En fait, par là, la Première ministre se félicite que les femmes puissent partir sans décote… en oubliant bien sûr de préciser que cet âge de départ sans décote reste ce qu’il est, c’est-à-dire 67 ans ! Comme si elle nous faisait un cadeau ! C’est vrai qu’il aurait pu être reculé à 69 ou pourquoi pas, allons-y franchement, 70 ans… C’est ça pour eux une réforme favorable aux femmes ?
Et ça ne s’arrête pas là ; après le passage de la réforme, il resterait 25 % des retraités dont la pension serait inférieure à 1200 euros… dont 40 % des femmes ! Après l’inégalité au travail, l’inégalité après le travail, c’est bien sûr l’inégalité à la retraite qui attend les femmes.
Une femme sur deux, hors congé maternité, réduit ou arrête son activité professionnelle à un moment ou un autre. On connaît la chanson, on en est tous victime ou témoin : après la naissance d’un enfant, faute de place en crèche ou pour s’occuper d’un parent dépendant, par manque de services ou d’argent pour les payer.
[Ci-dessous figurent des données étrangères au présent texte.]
(* ===== verification/LibcScan.v ===== *)
(** [sscanf] and [scanf] of [ports/myos/libc.c].

    The arguments of a call are slots [ap i], as in [LibcFmt.v]; what the
    conversions store goes to the memory of the program.  The string that is
    scanned and the format do not lie in the bytes that are stored. *)

From S2P Require Import Prelude Memory Prog LibcStr LibcFmt LibcSys LibcStdio.

Definition scan_space (c : Z) : bool :=
  (c =? 32) || (c =? 9) || (c =? 10) || (c =? 13) || (c =? 11) || (c =? 12).
Fixpoint skip_scan_space (s : list Z) : list Z :=
  match s with c :: s' => if scan_space c then skip_scan_space s' else s | [] => [] end.

(** [length] and what follows it in the format. *)
Definition scan_length (fmt : list Z) : Z * list Z :=
  if char0 fmt =? 104 then
    if char0 (tl fmt) =? 104 then (-2, tl (tl fmt)) else (-1, tl fmt)
  else if char0 fmt =? 108 then
    if char0 (tl fmt) =? 108 then (2, tl (tl fmt)) else (1, tl fmt)
  else if (char0 fmt =? 106) || (char0 fmt =? 122) || (char0 fmt =? 116) then (1, tl fmt)
  else (0, fmt).
(** The bytes of the object a number is stored to. *)
Definition scan_size (length : Z) : nat :=
  if 1 <=? length then 8%nat else if length =? -1 then 2%nat else if length =? -2 then 1%nat else 4%nat.
Definition scan_base (c : Z) : Z :=
  if c =? 111 then 8 else if (c =? 120) || (c =? 88) then 16 else if c =? 105 then 0 else 10.
(** The word in front of a space or the end. *)
Fixpoint scan_word (s : list Z) : list Z * list Z :=
  match s with
  | [] => ([], [])
  | c :: s' => if (c =? 0) || scan_space c then ([], s) else let '(w, r) := scan_word s' in (c :: w, r)
  end.

(** [str], the next slot, [count] and the memory. *)
Record scan_st := ScanSt { sc_str : list Z; sc_slot : nat; sc_count : Z; sc_mem : mem }.

Section vscan.
Context (ap : nat -> Z).

(** [*out = ...], [count++]; the slot is used up. *)
Definition scan_store (bytes : list Z) (rest : list Z) (s : scan_st) : scan_st :=
  ScanSt rest (S (sc_slot s)) (s32 (sc_count s + 1)) (store_bytes (sc_mem s) (u64 (ap (sc_slot s))) bytes).

Definition scan_number (c length : Z) (assign : bool) (s : scan_st) : option scan_st :=
  let str := skip_scan_space (sc_str s) in
  let '(v, rest) :=
    if (c =? 100) || (c =? 105)
    then let '(v, rest) := strtol str (scan_base c) in (u64 v, rest)
    else strtoul str (scan_base c) in
  if (List.length rest =? List.length str)%nat then None
  else if assign then
    Some (scan_store (le_bytes (scan_size length) (v mod 256 ^ Z.of_nat (scan_size length))) rest s)
  else Some (ScanSt rest (sc_slot s) (sc_count s) (sc_mem s)).
(** [None] where the code leaves the loop.  [%s] and [%c] do not look at
    [assign]. *)
Definition scan_conversion (c length : Z) (assign : bool) (s : scan_st) : option scan_st :=
  if (c =? 100) || (c =? 105) || (c =? 117) || (c =? 111) || (c =? 120) || (c =? 88) then
    scan_number c length assign s
  else if c =? 115 then
    let str := skip_scan_space (sc_str s) in
    if char0 str =? 0 then None
    else let '(w, rest) := scan_word str in Some (scan_store (w ++ [0]) rest s)
  else if c =? 99 then
    if char0 (sc_str s) =? 0 then None
    else Some (scan_store [char0 (sc_str s)] (tl (sc_str s)) s)
  else if c =? 37 then
    if negb (char0 (sc_str s) =? 37) then None
    else Some (ScanSt (tl (sc_str s)) (sc_slot s) (sc_count s) (sc_mem s))
  else None.
(** A directive behind its ['%']: the format that follows. *)
Definition scan_directive (fmt : list Z) (s : scan_st) : option (list Z * scan_st) :=
  let '(assign, fmt) := if char0 fmt =? 42 then (false, tl fmt) else (true, fmt) in
  let fmt := skip_digits fmt in
  let '(length, fmt) := scan_length fmt in
  match scan_conversion (char0 fmt) length assign s with
  | Some s => Some (tl fmt, s)
  | None => None
  end.

(** Every round takes a character of the format. *)
Fixpoint vscan_loop (fuel : nat) (fmt : list Z) (s : scan_st) : option scan_st :=
  if char0 fmt =? 0 then Some s
  else
    match fuel with
    | O => None
    | S f =>
        if scan_space (char0 fmt) then
          vscan_loop f (skip_scan_space fmt)
            (ScanSt (skip_scan_space (sc_str s)) (sc_slot s) (sc_count s) (sc_mem s))
        else if negb (char0 fmt =? 37) then
          if negb (char0 (sc_str s) =? char0 fmt) then Some s
          else vscan_loop f (tl fmt) (ScanSt (tl (sc_str s)) (sc_slot s) (sc_count s) (sc_mem s))
        else
          match scan_directive (tl fmt) s with
          | Some (fmt, s) => vscan_loop f fmt s
          | None => Some s
          end
    end.
(** The result and the memory; [None] when the fuel ends before the format. *)
Definition vscan_string (m : mem) (str fmt : list Z) : option (Z * mem) :=
  match vscan_loop (length fmt) fmt (ScanSt str 0 0 m) with
  | Some s => Some (sc_count s, sc_mem s)
  | None => None
  end.
Definition sscanf (m : mem) (str fmt : list Z) : option (Z * mem) := vscan_string m str fmt.

(** The loop of [scanf] with room for [n] more bytes. *)
Fixpoint scanf_line (n : nat) (buf : list Z) : LM (list Z) :=
  match n with
  | O => lret buf
  | S n' =>
      let! c := getchar in
      if c =? EOF then lret buf
      else if c =? 10 then lret (buf ++ [c])
      else scanf_line n' (buf ++ [c])
  end.
Definition scanf (m : mem) (fmt : list Z) : LM (Z * mem) :=
  let! buf := scanf_line 255 [] in
  match vscan_string m buf fmt with
  | Some r => lret r
  | None => fun _ => Spin
  end.
End vscan.

(** A space, a number, a word and a literal. *)
Example sscanf_ex :
  (fun r => (fst r, load_bytes (snd r) 100 4, load_bytes (snd r) 200 4)) <$>
    sscanf (fun i => if (i =? 0)%nat then 100 else 200) ∅
      (text " -12,  abc d") (text "%d, %s")
  = Some (2, [244; 255; 255; 255], [97; 98; 99; 0]).
Proof. vm_compute. reflexivity. Qed.
(** The star does not keep [%s] from storing. *)
Example sscanf_star :
  (fun r => (fst r, load_bytes (snd r) 100 3)) <$> sscanf (fun _ => 100) ∅ (text "ab") (text "%*s")
  = Some (1, [97; 98; 0]).
Proof. vm_compute. reflexivity. Qed.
Car, dans cette société, même si de plus en plus d’hommes participent aux activités domestiques indispensables, même si des congés paternité ont été instaurés, ce sont les femmes qui continuent majoritairement à assumer ces tâches domestiques, à s’occuper du ménage, des enfants et des soins à autrui…
On a donc des carrières hachées, des carrières interrompues, et les salaires les plus bas et des retraites de misère qui ne vont pas s’arranger.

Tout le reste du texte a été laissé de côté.